First London terror victim identified
A heartbroken dad today revealed his son was one of the victims killed in the London Bridge terror attack.
Jack Merritt, 25, was remembered as a "beautiful spirit" after he and a woman were killed in the knife rampage on Friday afternoon.
Jack was a course counsellor for Learning Together, which was hosting the event at Fishmongers' Hall in central London when terrorist Usman Khan, 28, unleashed his horror attack while wearing a fake suicide jacket.
Khan had just been released from prison in December last year after being convicted of terrorism offences.
He had previously participated in Cambridge University's Learning Together prisoner rehabilitation program but had showed "no cause for concern", a source with knowledge of the program told AAP.
Grieving dad David Merritt today paid tribute to his son as a "beautiful spirit".
Writing on Twitter, he said: "My son, Jack, who was killed in this attack, would not wish his death to be used as the pretext for more draconian sentences or for detaining people unnecessarily.
"R.I.P. Jack: you were a beautiful spirit who always took the side of the underdog."
He said his son had been a "champion" for those who had "dealt a losing hand by life, who ended up in the prison system".
David added the Cambridge community was in "shock" after the attack, which left two dead and another three people injured. Two now stable and a third with less serious injuries.
He has since deleted the tweets.
In the wake of the tragic news, friends also shared tributes to Jack.
One wrote: "David, I knew your son through Learning Together & I loved him to pieces - he was the sweetest, most caring and selfless individual I've ever met.
"The warmest heart, always with time for anyone. Completely irreplaceable - I will mourn his loss greatly and honour his memory xxxx"
Grieving neighbours remembered Jack as "such a fine young man" who "devoted his life to helping others less fortunate than himself."
Neighbour Dawn Marr, 80, who used to babysit him and younger brother Joe, said: "This is tragic. I just can't believe it and I'm totally shocked.
"He was such a fine young man and his father was very proud of him.
"He still lived at home and had a cat he loved called Bubbles."
Another neighbour in close knit Cottenham on the outskirts of Cambridge said: "It is devastating and the community will greatly feel his loss. He was a very socially aware man who devoted his life to helping others less fortunate than himself."
A vigil for the two victims was held at Great St Mary's Church in Cambridge.
Jack was the course co-ordinator for Learning Together, described as "bringing students in Higher Education & Criminal Justice institutions together in transformative learning communities".
As part of the Learning Together program, students based at the University of Cambridge and students based in prison studied together on university-level courses.
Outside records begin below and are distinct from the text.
(** * Acoustic modem core of swl-agent: hop tables, QAM mapping, waveform synthesis

    Shallow embedding of [frequency_hopping.py] (class [FrequencyHopper]) and
    [ultrasonic_compression.py] (class [UltrasonicOFDM]).

    Conventions of the embedding.
    - Python [bytes] are [list byte]; [bytes([i])] is [Byte.of_N], which is
      undefined from 256 on, as the Python constructor is.
    - Python numbers that the code only adds, multiplies, divides, truncates
      and compares are exact rationals ([Q]); the samples of a waveform, which
      go through [math.sin], [math.cos], [math.sqrt], are real numbers ([R]).
      Rounding of binary64 floats is not modelled.
    - A Python exception is a value of [exn]; a method that can raise returns
      [result].  Division and modulo by zero raise, as they do in Python.
    - [hashlib.sha256] is SHA-256 of FIPS 180-4, written out on 32-bit words
      held in [Z], so that hop tables can be computed. *)

From Stdlib Require Import String Ascii.
From Stdlib Require Import Strings.Byte.
From Stdlib Require Import ZArith NArith QArith Qround Reals Qreals Lra Lia List Bool.
From Stdlib Require Import Permutation.
Import ListNotations.

(* ================================================================== *)
(** ** Python values, exceptions and a few builtins *)

Module Py.

(** The exception classes the two modules can raise, and the two classes
    that the specification names ([ConfigError], [NyquistViolation]). *)
Inductive exn : Set :=
| ZeroDivisionError
| ValueError
| IndexError
| KeyError
| ConfigError
| NyquistViolation.

Inductive result (A : Type) : Type :=
| Ok (a : A)
| Raise (e : exn).
Arguments Ok {A} a.
Arguments Raise {A} e.

Definition bind {A B} (m : result A) (k : A -> result B) : result B :=
  match m with
  | Ok a => k a
  | Raise e => Raise e
  end.

Definition fmap {A B} (f : A -> B) (m : result A) : result B :=
  match m with Ok a => Ok (f a) | Raise e => Raise e end.

Definition bytes := list byte.

(** [bytes([i])]: one byte, [ValueError] outside [range(256)]. *)
Definition bytes_of_int (i : N) : result bytes :=
  match Byte.of_N i with
  | Some b => Ok [b]
  | None => Raise ValueError
  end.

(** [int.from_bytes(bs, 'big')]. *)
Definition int_from_bytes_big (bs : bytes) : N :=
  fold_left (fun acc b => (acc * 256 + Byte.to_N b)%N) bs 0%N.

(** [int(x)] on a number: truncation towards zero. *)
Definition int_of (x : Q) : Z := Z.quot (Qnum x) (Zpos (Qden x)).

Definition is_zero (x : Q) : bool := (Qnum x =? 0)%Z.

(** [x / y] on numbers. *)
Definition div (x y : Q) : result Q :=
  if is_zero y then Raise ZeroDivisionError else Ok (x / y)%Q.

(** [a % b] on integers: the result has the sign of [b], as [Z.modulo]. *)
Definition mod_ (a b : Z) : result Z :=
  if (b =? 0)%Z then Raise ZeroDivisionError else Ok (a mod b)%Z.
(** The claim of a "not available" marker in the cards of the empty
    table fails: the cards hold nothing. *)
Lemma metrics_empty_no_marker :
  ~ (count_card (metrics exact_mean []) = Number 0
     /\ exists marker,
          mean_card (metrics exact_mean []) = Text marker
          /\ max_card (metrics exact_mean []) = Text marker
          /\ min_card (metrics exact_mean []) = Text marker).
Proof. intros (_ & marker & H & _). discriminate. Qed.

Lemma exact_mean_one (x : Q) : (exact_mean [x] == x)%Q.
Proof. unfold exact_mean. simpl. field. Qed.

Lemma metrics_spec_witness :
  exists m,
    metrics exact_mean [Row (txt "000001") (txt "Acme") 2020 None (805 # 10) [] None]
    = Cards (Number 1) (Text (fmt1 m)) (Number 80) (Number 80)
    /\ (m == 805 # 10)%Q.
Proof.
  destruct (proj1 (proj2 (metrics_spec exact_mean)) exact_mean_one
              (Row (txt "000001") (txt "Acme") 2020 None (805 # 10) [] None))
    as (m & _ & Hm & _ & _ & H).
  exists m. split; [exact H | exact Hm].
Defined.


(** The loaded table is changed after the load: a record loaded with no
    industry has one in [df] at the end of the run. *)
Lemma script_changes_loaded_table :
  let loaded := [Row (txt "000001") (txt "Acme") 2020 None 80%Q [] None;
                 Row (txt "000002") (txt "Bolt") 2020 (Some (txt "Tech")) 70%Q [] None] in
  let w := Widgets 2020 all_industries (70, 80) [] in
  nth_error (snd (script ascii_lower no_beyond exact_mean loaded w [])) 0
  = Some (DataFrame
            [Row (txt "000001") (txt "Acme") 2020 (Some unknown_industry)
                 80%Q [] None;
             Row (txt "000002") (txt "Bolt") 2020 (Some (txt "Tech")) 70%Q [] None])
  /\ nth_error (snd (script ascii_lower no_beyond exact_mean loaded w [])) 0 <> Some (DataFrame loaded).
Proof. cbv zeta. split; [reflexivity|discriminate]. Qed.


Lemma default_range_cuts_maximum_witness :
  ~ In (Row (txt "000001") (txt "Acme") 2020 (Some (txt "Tech")) (857 # 10) [] None)
       [Row (txt "000002") (txt "Bolt") 2020 (Some (txt "Tech")) 10%Q [] None].
Proof.
  refine (proj1 (proj2 (default_range_cuts_maximum ascii_lower no_beyond))
            [Row (txt "000002") (txt "Bolt") 2020 (Some (txt "Tech")) 10%Q [] None;
             Row (txt "000001") (txt "Acme") 2020 (Some (txt "Tech")) (857 # 10) [] None]
            (Widgets 2020 all_industries (10, 85) []) 10 85 _ _ _ _ _ _ _).
  - reflexivity.
  - reflexivity.
  - reflexivity.
  - simpl. right. now left.
  - reflexivity.
Defined.
Lemma filtered_df_again_witness :
  filtered_df ascii_lower no_beyond
    [Row (txt "000001") (txt "Acme") 2020 (Some (txt "Tech")) 80%Q [] None]
    (Widgets 2020 (txt "Tech") (70, 80) (txt "ac.e"))
  = Returns [Row (txt "000001") (txt "Acme") 2020 (Some (txt "Tech")) 80%Q [] None].
Proof.
  apply (filtered_df_again ascii_lower no_beyond
           [Row (txt "000001") (txt "Acme") 2020 (Some (txt "Tech")) 80%Q [] None;
            Row (txt "000002") (txt "Bolt") 2020 (Some (txt "Tech")) 60%Q [] None]).
  reflexivity.
Defined.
The aim was to form connections that "make society more inclusive and safer by reducing reoffending".
Jack had previously studied law at the University of Manchester and went on to undergo further studies at Cambridge.
The London Bridge attacker, Usman Khan, 28, was tackled by ex-offenders who had been invited to the conference for rehabilitation after he started "lashing out", it has emerged.
Khan was tackled by other former offenders, including a murderer, who had been invited to a conference on rehabilitation, after he started "lashing out", it has emerged.
According to the source, all those involved in tackling Khan, with the exception of the man reported to be a Polish chef, were ex-offenders.
At the time of the incident they were all either on day release, or had been released on licence.
Khan, the terrorist who killed two people at London Bridge and injured several others, had a string of previous terror offences.
The 28-year-old, who was shot dead by police, had previously been jailed for his role in the Stock Exchange terror plot which was disrupted by British security officials.
Khan was just a teenager when he was first recognised by security services, after he joined a group of men who preached a radical interpretation of Islam.
This attack took place under a year after he was released from prison.
Before his stabbing spree, Khan had he threatened to blow up the historic Fishmongers' Hall.
He was wearing a fake suicide vest and had two knives in his possession when he carried out the attack.
NHS chief executive Simon Stevens confirmed two victims had died, with three more seriously injured, one of them critically.
"Our heartfelt thanks go to everyone who responded to this incident, both the extraordinarily brave members of the public and our emergency responders," Mr Stevens said.
"As the Met police have confirmed, sadly two people have died in addition to the suspect. London Ambulance Service treated people at the scene and three were taken to hospital.
"We can confirm that one patient is critical but stable, a second person is in a stable condition and a third person has less serious injuries.
"Our deep sympathies are with the families and all those affected by today's incident."
The second victim, a woman, is yet to be identified.